Jeffrey R. Immelt, Chairman and CEO, General Electric Company, used his appearance at a June 17 luncheon of the Economic Club to press for the renewal of the Export-Import Bank’s charter, set to expire on June 30, and for Congress to give President Obama the ability to negotiate a trade agreement with Pacific Rim nations. "In two weeks the U.S. will have neither trade deals, nor an export bank. And at that point we're going to be in full retreat on the global economic stage," Mr. Immelt said. He warned that major export deals will be lost to China, Japan and Europe, where there is aggressive government support for exports, unless the Ex-Im charter is renewed. He also warned that, "Good GE jobs in the United States will be moved to Canada and Europe. That's a mighty high price to pay for ideological purity."
Excerpts from Event
I’ve worked for GE for 33 years. I’ve never seen a time when the U.S. has been more competitive in manufacturing than we are today. New technology like model-based designed, advanced materials, and additive manufacturing are really what it’s all about. We view manufacturing as a major U.S. advantage. Manufacturing is about innovation today, not a labor arbitrage, and the U.S. can win this battle.

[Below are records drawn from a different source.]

(** ** The buffer *)

Lemma odd_land x : negb (Z.land x 1 =? 0) = Z.odd x.
Proof. rewrite <- Z.bit0_odd. by apply (flag_test _ 0). Qed.
Lemma pair_words_app k : ∀ xs ys, length xs = (2 * k)%nat → pair_words (xs ++ ys) = pair_words xs ++ pair_words ys.
Proof.
  induction k as [|k IH]; intros xs ys Hk; [by destruct xs|].
  destruct xs as [|x1 [|x2 xs]]; simpl in Hk; [lia|lia|]. cbn [app pair_words]. by rewrite IH by lia.
Qed.
(** Words of a record; the last word of an odd one has its last byte below. *)
Definition record_words (d old : list Z) : list Z := pair_words (d ++ drop (length d) old).
Lemma record_words_take d old : take (length d / 2) (record_words d old) = pair_words d.
Proof.
  set (k := (length d / 2)%nat). unfold record_words.
  rewrite <- (take_drop (2 * k) d) at 1 3. rewrite <- app_assoc.
  assert (Hk : (2 * k <= length d)%nat) by (apply Nat.Div0.mul_div_le).
  assert (Hl : length (take (2 * k) d) = (2 * k)%nat) by (rewrite length_take; lia).
  assert (Hp : length (pair_words (take (2 * k) d)) = k).
  { pose proof (length_pair_words (take (2 * k) d)) as E. rewrite Hl, Nat.even_mul in E. specialize (E eq_refl). lia. }
  rewrite !(pair_words_app k) by done. rewrite take_app_length' by done.
  assert (Hd : (length (drop (2 * k) d) <= 1)%nat).
  { rewrite length_drop. pose proof (Nat.div_mod_eq (length d) 2) as E. fold k in E.
    pose proof (Nat.mod_upper_bound (length d) 2). lia. }
  destruct (drop (2 * k) d) as [|b [|? ?]]; [by rewrite app_nil_r|by rewrite (pair_words_app k), app_nil_r by done|simpl in Hd; lia].
Qed.
Lemma record_words_last d old b : Nat.odd (length d) = true → length old = (length d + 1)%nat → list.last d = Some b → is_u8 b →
  ∃ w, record_words d old !! (length d / 2)%nat = Some w ∧ lo8 w = b.
Proof.
  intros Ho Hl Hb Hu. apply last_Some in Hb as (d' & ->). rewrite length_app in Ho, Hl. cbn [length] in Ho, Hl.
  rewrite Nat.add_1_r, Nat.odd_succ in Ho. apply Nat.even_spec in Ho as (k & Hk).
  unfold record_words. rewrite <- app_assoc, (pair_words_app k) by done.
  assert (Hp : length (pair_words d') = k).
  { pose proof (length_pair_words d') as E. rewrite Hk, Nat.even_mul in E. specialize (E eq_refl). lia. }
  assert (E : (length (d' ++ [b]) / 2)%nat = k).
  { rewrite length_app, Hk. cbn [length]. rewrite Nat.add_comm, Nat.mul_comm, Nat.div_add by lia. done. }
  rewrite E. destruct (drop (length (d' ++ [b])) old) as [|h [|? ?]] eqn:Ed.
  - apply (f_equal length) in Ed. rewrite length_drop, length_app in Ed. cbn [length] in Ed. lia.
  - exists (word_of b h). cbn [app pair_words]. split; [by apply list_lookup_middle|by apply lo8_word_of].
  - apply (f_equal length) in Ed. rewrite length_drop, length_app in Ed. cbn [length] in Ed. lia.
Qed.
(** What [buf_store] leaves in the buffer. *)
Lemma store_bytes_get p d m : Forall is_u8 d → let k := ((length d + 1) / 2)%nat in
  mem_get (store_bytes p d m) p k = record_words d (words_bytes (mem_get m p k)) ∧
  length (record_words d (words_bytes (mem_get m p k))) = k ∧ Forall is_u16 (record_words d (words_bytes (mem_get m p k))).
Proof.
  intros Hd k. set (old := words_bytes (mem_get m p k)).
  assert (Hold : length old = (2 * k)%nat) by (unfold old; by rewrite length_words_bytes, length_mem_get).
  assert (Hk : (length d <= 2 * k)%nat).
  { unfold k. pose proof (Nat.div_mod_eq (length d + 1) 2). pose proof (Nat.mod_upper_bound (length d + 1) 2). lia. }
  assert (Hlen : length (record_words d old) = k).
  { pose proof (length_pair_words (d ++ drop (length d) old)) as E. rewrite length_app, length_drop, Hold in E.
    replace (length d + (2 * k - length d))%nat with (2 * k)%nat in E by lia. rewrite Nat.even_mul in E. specialize (E eq_refl).
    unfold record_words. lia. }
  assert (Hu : Forall is_u16 (record_words d old)).
  { apply pair_words_u16, list.Forall_app. split; [done|]. apply Forall_drop. apply words_bytes_u8. }
  split; [|by split]. unfold store_bytes. fold k old. fold (record_words d old). rewrite <- Hlen at 1. by apply mem_get_put.
Qed.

I come here today to discuss the common purpose shared by business and government: that is, to create a faster-growth economy with benefits that can be shared by all. ... the U.S. is growing too slowly. ... none of the country’s problems can be solved with the 2 percent GDP growth that we see today. We’re not going to create middle-class jobs, we’re not going to reduce the deficit, and we’re not going to restore our economic standing in the world. ... Nothing would put more life into this slow-growing economy than a firm, unequivocal commitment to trading, competing, and winning around the world.
The United States now produces more oil and gas than either Saudi Arabia or Russia. The North American energy complex, including Canada and Mexico, is the finest in the world. We should integrate our regional strength through investments like the Keystone Pipeline, and we should build on our leadership and not try to constrain it. We can all see the huge advantages that’s now ours to maintain: energy security, jobs, market opportunities, and more. Investment in energy of all forms – along with the technology to keep it safe, clean, and low cost – should be a permanent priority.
... the U.S. is the largest economy, with 25 percent of global output, but most of the world’s purchasing power – not to mention 95 percent of the people – is to be found outside the United States. As a purely economic proposition, the case for opening markets, removing trade barriers, and setting fair rules pretty much is about arithmetic. If you want to grow, you have to go where the people are.
There are 60 government export credit agencies globally that help their countries finance exports. China has invested more into exports in the last three years than the U.S. has in the last 50. Right now Congress is having a fractious debate over whether to reauthorize our own export credit agency, the Ex-Im Bank. If you had told me a decade ago that this would ever be something our country would eliminate, I would have said you’re crazy. ... Ex-Im Bank is going to expire on June 30. In two weeks, the U.S. will have neither trade deals nor an export bank. And at that point, we’re going to be in full retreat on the global economic stage.
Another American strength, as yet unmatched, is the innovation that created the digital age. The U.S. leads in the consumer Internet behind companies like Apple and Google and Facebook. And the next wave of growth is going to be the industrial Internet, which will drive efficiency and productivity long in the future. We need to stay on that road, and we need to keep training and attracting many thousands of scientists and engineers who give us our edge.